Noelia Castillo Ramos, una joven de 25 años de Barcelona, recibirá este jueves la eutanasia tras una batalla judicial que se extendió durante casi dos años y que mantuvo enfrentadas sus decisiones con la postura de su padre.
La joven de 25 años de Barcelona padece paraplejia irreversible y obtuvo autorización para acceder a la muerte asistida luego de que la Justicia rechazara los recursos impulsados por su familia.
Noelia Castillo Ramos, una joven de 25 años de Barcelona, recibirá este jueves la eutanasia tras una batalla judicial que se extendió durante casi dos años y que mantuvo enfrentadas sus decisiones con la postura de su padre.
La joven padece una paraplejia irreversible y, ante ese cuadro, en 2024 solicitó acceder a la muerte asistida, lo que derivó en un proceso judicial que generó un fuerte debate social y legal en España.
La paraplejia irreversible es una lesión permanente de la médula espinal que provoca la pérdida de movilidad y, en muchos casos, de sensibilidad desde la cintura hacia abajo.
Quienes la padecen no pueden mover las piernas y suelen enfrentar además dificultades para controlar funciones básicas como la vejiga o el intestino, así como dolores neuropáticos intensos.
Se considera irreversible cuando el daño medular es completo y no existen tratamientos capaces de recuperar la función perdida, por lo que la persona requiere asistencia permanente y el cuadro no presenta posibilidades de mejoría.
Castillo Ramos había sufrido una agresión sexual múltiple y el 4 de octubre de 2022 se arrojó desde un quinto piso en un intento de quitarse la vida. Como consecuencia del impacto, sufrió una lesión medular completa que le provocó paraplejia y dolores neuropáticos intensos que, según informó el medio El Mundo, afectaban severamente su calidad de vida.
Tras ese diagnóstico, inició el trámite para acceder a la eutanasia. En una primera instancia, su solicitud fue aprobada por los equipos médicos y luego recibió el aval de la Comisión de Garantía y Evaluación de Cataluña, que concluyó que cumplía con los requisitos legales.
Sin embargo, su padre, con el apoyo de la Abogados Cristianos, presentó distintos recursos para frenar el procedimiento. Esa oposición dio lugar a una sucesión de resoluciones judiciales que demoraron la aplicación de la eutanasia durante 20 meses.
Finalmente, la Justicia catalana avaló la decisión de la joven y el Tribunal Supremo de España confirmó que tenía derecho a acceder al procedimiento, al considerar que la negativa del padre no podía impedirlo.

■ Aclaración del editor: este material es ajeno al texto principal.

Lemma inner_at s t th m f th' n :
  mx_threads s !! t = Some th → mtx_run t None (mx_mutex s) (mx_fState s) th = Some (m, f, th', n) →
  mtx_inner None s (mkSys m f (<[t := th']> (mx_threads s)) (mx_cLeaked s + n)).
Proof. apply inner_run. Qed.

(** Some thread has just taken the mutex. *)
Definition taken (s : MtxSys) : Prop :=
  ∃ u th, mx_threads s !! u = Some th ∧ owning (th_pc th) = true ∧ sm_hOwner (mx_mutex s) = u.

Lemma trying_takes s t th :
  mtx_inv s → sm_hOwner (mx_mutex s) = NIL_RTNATIVETHREAD → mx_threads s !! t = Some th → trying th = true →
  ∃ s', mtx_runs s s' ∧ taken s'.
Proof.
  intros Hinv. assert (Hx : ∀ s th, sm_hOwner (mx_mutex s) = NIL_RTNATIVETHREAD → mx_threads s !! t = Some th →
    at_exchange (th_pc th) = true → ∃ s', mtx_runs s s' ∧ taken s').
  { intros s0 th0 Hnil Ht Hat. destruct (exchange_takes t (mx_mutex s0) (mx_fState s0) th0 Hat Hnil) as (p&Hp&Hr).
    eexists. split; [by eapply rtc_once, inner_at|]. exists t, (th_at p (th_cpu th0) th0). simpl. by rewrite lookup_insert_eq. }
  intros Hnil Ht Htry. destruct (at_exchange (th_pc th)) eqn:Hat; [by eapply Hx|].
  assert (Htn : t ≠ NIL_RTNATIVETHREAD) by (intros ->; by rewrite (mi_nil _ Hinv) in Ht).
  destruct (trying_approaches t (mx_mutex s) (mx_fState s) th (mi_magic _ Hinv) Hnil Htn Htry Hat) as (m'&th'&n&Hr&Hnil'&Hat').
  destruct (Hx (mkSys m' (mx_fState s) (<[t := th']> (mx_threads s)) (mx_cLeaked s + n)) th') as (s'&Hs'&Ht'); [exact Hnil'|eapply lookup_insert_eq|exact Hat'|].
  exists s'. split; [|done]. eapply rtc_l; [|exact Hs']. by eapply inner_at.
Qed.

(** A sleeper takes a signalled event. *)
Lemma sleeping_wakes s t th :
  mtx_inv s → sm_hOwner (mx_mutex s) = NIL_RTNATIVETHREAD → mx_threads s !! t = Some th → sleeping th = true →
  mx_fState s = 1 → ∃ s', mtx_runs s s' ∧ taken s'.
Proof.
  intros Hinv. assert (Hw : ∀ s St k th, mtx_inv s → sm_hOwner (mx_mutex s) = NIL_RTNATIVETHREAD →
    mx_threads s !! t = Some th → th_pc th = SleepWait St k → mx_fState s = 1 → ∃ s', mtx_runs s s' ∧ taken s').
  { intros s0 St k th0 Hi Hnil Ht Hp Hf.
    assert (Hst : mtx_inner None s0 (mkSys (mx_mutex s0) 0 (<[t := th_at (SleepWoken St k VINF_SUCCESS) (th_cpu th0) th0]> (mx_threads s0)) (mx_cLeaked s0 + 0))).
    { eapply inner_at; [done|]. unfold mtx_run. by rewrite Hp, Hf. }
    destruct (trying_takes (mkSys (mx_mutex s0) 0 (<[t := th_at (SleepWoken St k VINF_SUCCESS) (th_cpu th0) th0]> (mx_threads s0)) (mx_cLeaked s0 + 0))
      t (th_at (SleepWoken St k VINF_SUCCESS) (th_cpu th0) th0)) as (s'&Hr&Htk);
      [by eapply inner_inv|done|eapply lookup_insert_eq|done|].
    exists s'. split; [|done]. by eapply rtc_l. }
  intros Hnil Ht Hs Hf. unfold sleeping in Hs. destruct (th_pc th) as [| | | | | | | | | |St k|St k| | | | | |] eqn:Hp; try done.
  - assert (Hst : mtx_inner None s (mkSys (mx_mutex s) (mx_fState s)
      (<[t := th_at (SleepWait St k) (rtSemSpinMutexLeave St (th_cpu th)) th]> (mx_threads s)) (mx_cLeaked s + 0))).
    { eapply inner_at; [done|]. unfold mtx_run, about_to_sleep in *. by rewrite Hp, (mi_magic _ Hinv), Z.eqb_refl, Hs. }
    pose proof (inner_inv _ _ _ Hinv Hst) as Hinv'.
    destruct (Hw _ St k (th_at (SleepWait St k) (rtSemSpinMutexLeave St (th_cpu th)) th) Hinv' Hnil) as (s'&Hr&Htk);
      [apply lookup_insert_eq|done|exact Hf|].
    exists s'. split; [|done]. by eapply rtc_l.
  - by eapply Hw.
Qed.

(** A thread that is releasing signals when somebody sleeps. *)
Lemma waking_signals s u thu :
  mtx_inv s → mtx_bounded s → sm_hOwner (mx_mutex s) = NIL_RTNATIVETHREAD → mx_threads s !! u = Some thu → waking thu = true →
  some_thread sleeping (mx_threads s) →
  ∃ s', mtx_runs s s' ∧ mtx_inv s' ∧ sm_hOwner (mx_mutex s') = NIL_RTNATIVETHREAD ∧ mx_fState s' = 1
    ∧ some_thread sleeping (mx_threads s').
Proof.
  assert (Hg : ∀ s thu, mtx_inv s → sm_hOwner (mx_mutex s) = NIL_RTNATIVETHREAD → mx_threads s !! u = Some thu →
    th_pc thu = RelSignal → some_thread sleeping (mx_threads s) →
    ∃ s', mtx_runs s s' ∧ mtx_inv s' ∧ sm_hOwner (mx_mutex s') = NIL_RTNATIVETHREAD ∧ mx_fState s' = 1
      ∧ some_thread sleeping (mx_threads s')).
  { intros s0 th0 Hi Hnil Hu Hp Hsl.
    assert (Hst : mtx_inner None s0 (mkSys (mx_mutex s0) 1 (<[u := th_return VINF_SUCCESS (th_cpu th0) th0]> (mx_threads s0)) (mx_cLeaked s0 + 0))).
    { eapply inner_at; [done|]. unfold mtx_run. by rewrite Hp. }
    eexists. split; [by apply rtc_once|]. split_and!; [by eapply inner_inv|done|done|].
    eapply some_thread_there; [done| |done]. unfold sleeping. by rewrite Hp. }
  intros Hinv Hb Hnil Hu Hw Hsl. unfold waking in Hw. destruct (th_pc thu) as [| | | | | | | | | | | | | | | |St|] eqn:Hp; try done.
  - destruct (mtx_run u None (mx_mutex s) (mx_fState s) thu) as [[[[m f] th'] n]|] eqn:Hr.
    2:{ unfold mtx_run in Hr. by rewrite Hp in Hr. }
    assert (Hst : mtx_inner None s (mkSys m f (<[u := th']> (mx_threads s)) (mx_cLeaked s + n))) by by eapply inner_at.
    pose proof (inner_inv _ _ _ Hinv Hst) as Hinv'.
    assert (Hsl' : some_thread sleeping (<[u := th']> (mx_threads s))).
    { eapply some_thread_there; [done| |done]. unfold sleeping. by rewrite Hp. }
    unfold mtx_run in Hr. rewrite Hp in Hr. cbv zeta in Hr. injection Hr as <- <- <- <-.
    pose proof (mi_count _ Hinv') as Hc. simpl in Hc, Hinv', Hsl', Hst.
    assert (Hnz : u32 (s32 (sm_cLockers (mx_mutex s) - 1)) ≠ 0).
    { eapply lockers_nonzero; [exact Hc|apply (mi_leaked _ Hinv')| |exact Hsl'].
      rewrite map_size_insert_Some by eauto. unfold mtx_bounded in Hb. lia. }
    rewrite (proj2 (Z.eqb_neq _ _) Hnz) in *. cbn [negb] in *.
    destruct (Hg _ _ Hinv' Hnil (lookup_insert_eq (mx_threads s) u _) eq_refl Hsl') as (s'&Hr&H'). exists s'. split; [|done].
    by eapply rtc_l.
  - by eapply Hg.
Qed.

(** ** Runs of the system *)

(** A schedule: which thread goes next, and what it calls if it is with its caller. *)
Fixpoint mtx_exec (sched : list (Z * option op)) (s : MtxSys) : option MtxSys :=
  match sched with
  | [] => Some s
  | (t, o) :: sched =>
      th ← mx_threads s !! t;
      match th_pc th, o with
      | Idle, Some o =>
          mtx_exec sched (mkSys (mx_mutex s) (mx_fState s) (<[t := mtx_call (mx_mutex s) o th]> (mx_threads s)) (mx_cLeaked s))
      | Idle, None | _, Some _ => None
      | _, None =>
          '(m, f, th', n) ← mtx_run t None (mx_mutex s) (mx_fState s) th;
          mtx_exec sched (mkSys m f (<[t := th']> (mx_threads s)) (mx_cLeaked s + n))
      end
  end.

Lemma mtx_exec_steps sched s s' : mtx_exec sched s = Some s' → rtc mtx_step s s'.
Proof.
  revert s. induction sched as [|[t o] sched IH]; intros s H; simpl in H; [by simplify_eq|].
  destruct (mx_threads s !! t) as [th|] eqn:Ht; simpl in H; [|done].
  destruct o as [o|].
  - destruct (th_pc th) eqn:Hp; try done. eapply rtc_l; [by eapply step_call|by apply IH].
  - destruct (mtx_run t None (mx_mutex s) (mx_fState s) th) as [[[[m f] th'] n]|] eqn:Hr;
      [|by destruct (th_pc th)].
    eapply rtc_l; [eapply step_inner; by eapply inner_run|]. apply IH. by destruct (th_pc th).
Qed.

(** * Theorems *)

(** C20. In every interleaving at most one thread holds the mutex, and the structure names it
    as the owner.  A request of the holder never gets as far as the loops, so it cannot wait
    for itself.  While its caller has the processor, the holder runs with preemption and,
    where the mutex asks for it, interrupts disabled as [rtSemSpinMutexEnter] left them, and
    the structure has the state to give back. *)
Theorem spinmtx_mutual_exclusion s t th :
  mtx_reach s → mx_threads s !! t = Some th → th_held th = true →
  sm_hOwner (mx_mutex s) = t
  ∧ (∀ u thu, mx_threads s !! u = Some thu → th_held thu = true → u = t)
  ∧ held_pc (th_pc th) = true
  ∧ (th_pc th = Idle →
     (sm_SavedState (mx_mutex s), th_cpu th) = entered (th_fInInterrupt th) (sm_fFlags (mx_mutex s)) (th_outer th)).
Proof.
  intros Hr Ht Hh. apply mtx_reach_inv in Hr as [_ _ Ho Hp _ _ _ _ Hcpu].
  assert (Hown : ∀ u thu, mx_threads s !! u = Some thu → th_held thu = true → sm_hOwner (mx_mutex s) = u).
  { intros u thu Hu Hhu. apply (Ho _ _ Hu). unfold owns. by rewrite Hhu. }
  split_and!; [by eapply Hown| |by eapply Hp|].
  - intros u thu Hu Hhu. rewrite <- (Hown _ _ Hu Hhu). by eapply Hown.
  - intros Hi. destruct (Hcpu _ _ Ht) as [_ _ H _ _ _]. unfold base_cpu in H. rewrite Hi in H. by apply H.
Qed.

(** C34. No release is lost on the sleepers.  Wherever the mutex is free while a thread sleeps
    on the event or is still trying, the threads already inside the functions can, without a
    new call or a failing wait, bring one of them to own it: the event is signalled, or the
    releasing thread has yet to look at [cLockers] and will find it different from 0.  It
    takes that the counter has not wrapped, which the requests that fail without giving
    their count back bring closer. *)
Theorem spinmtx_progress s :
  mtx_reach s → mtx_bounded s → sm_hOwner (mx_mutex s) = NIL_RTNATIVETHREAD →
  some_thread (λ th, sleeping th || trying th) (mx_threads s) →
  ∃ s', rtc (mtx_inner None) s s' ∧ taken s'.
Proof.
  intros Hr Hb Hnil (t&th&Ht&Hs). apply mtx_reach_inv in Hr as Hinv.
  destruct (trying th) eqn:Htry; [by eapply trying_takes|]. rewrite orb_false_r in Hs.
  destruct (mi_wakeup _ Hinv Hb Hnil) as [Hf|(u&thu&Hu&Hw)]; [by exists t, th|by eapply sleeping_wakes|].
  destruct (trying thu) eqn:Hut; [by eapply trying_takes|].
  destruct (waking_signals s u thu) as (s1&Hr1&Hinv1&Hnil1&Hf1&(t1&th1&Ht1&Hs1)); [done..|by exists t, th|].
  destruct (sleeping_wakes s1 t1 th1) as (s'&Hr2&Htk); [done..|]. exists s'. split; [by etrans|done].
Qed.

Más tarde, el Tribunal Constitucional de España rechazó el último recurso presentado por la familia al no advertir vulneración de derechos fundamentales, lo que dejó sin margen nuevas apelaciones internas.
El caso llegó luego al Tribunal Europeo de Derechos Humanos, con sede en Estrasburgo, donde se solicitó una medida cautelar para suspender el procedimiento. Esa petición también fue rechazada en marzo de 2026, lo que despejó definitivamente el camino para que la joven acceda a la eutanasia.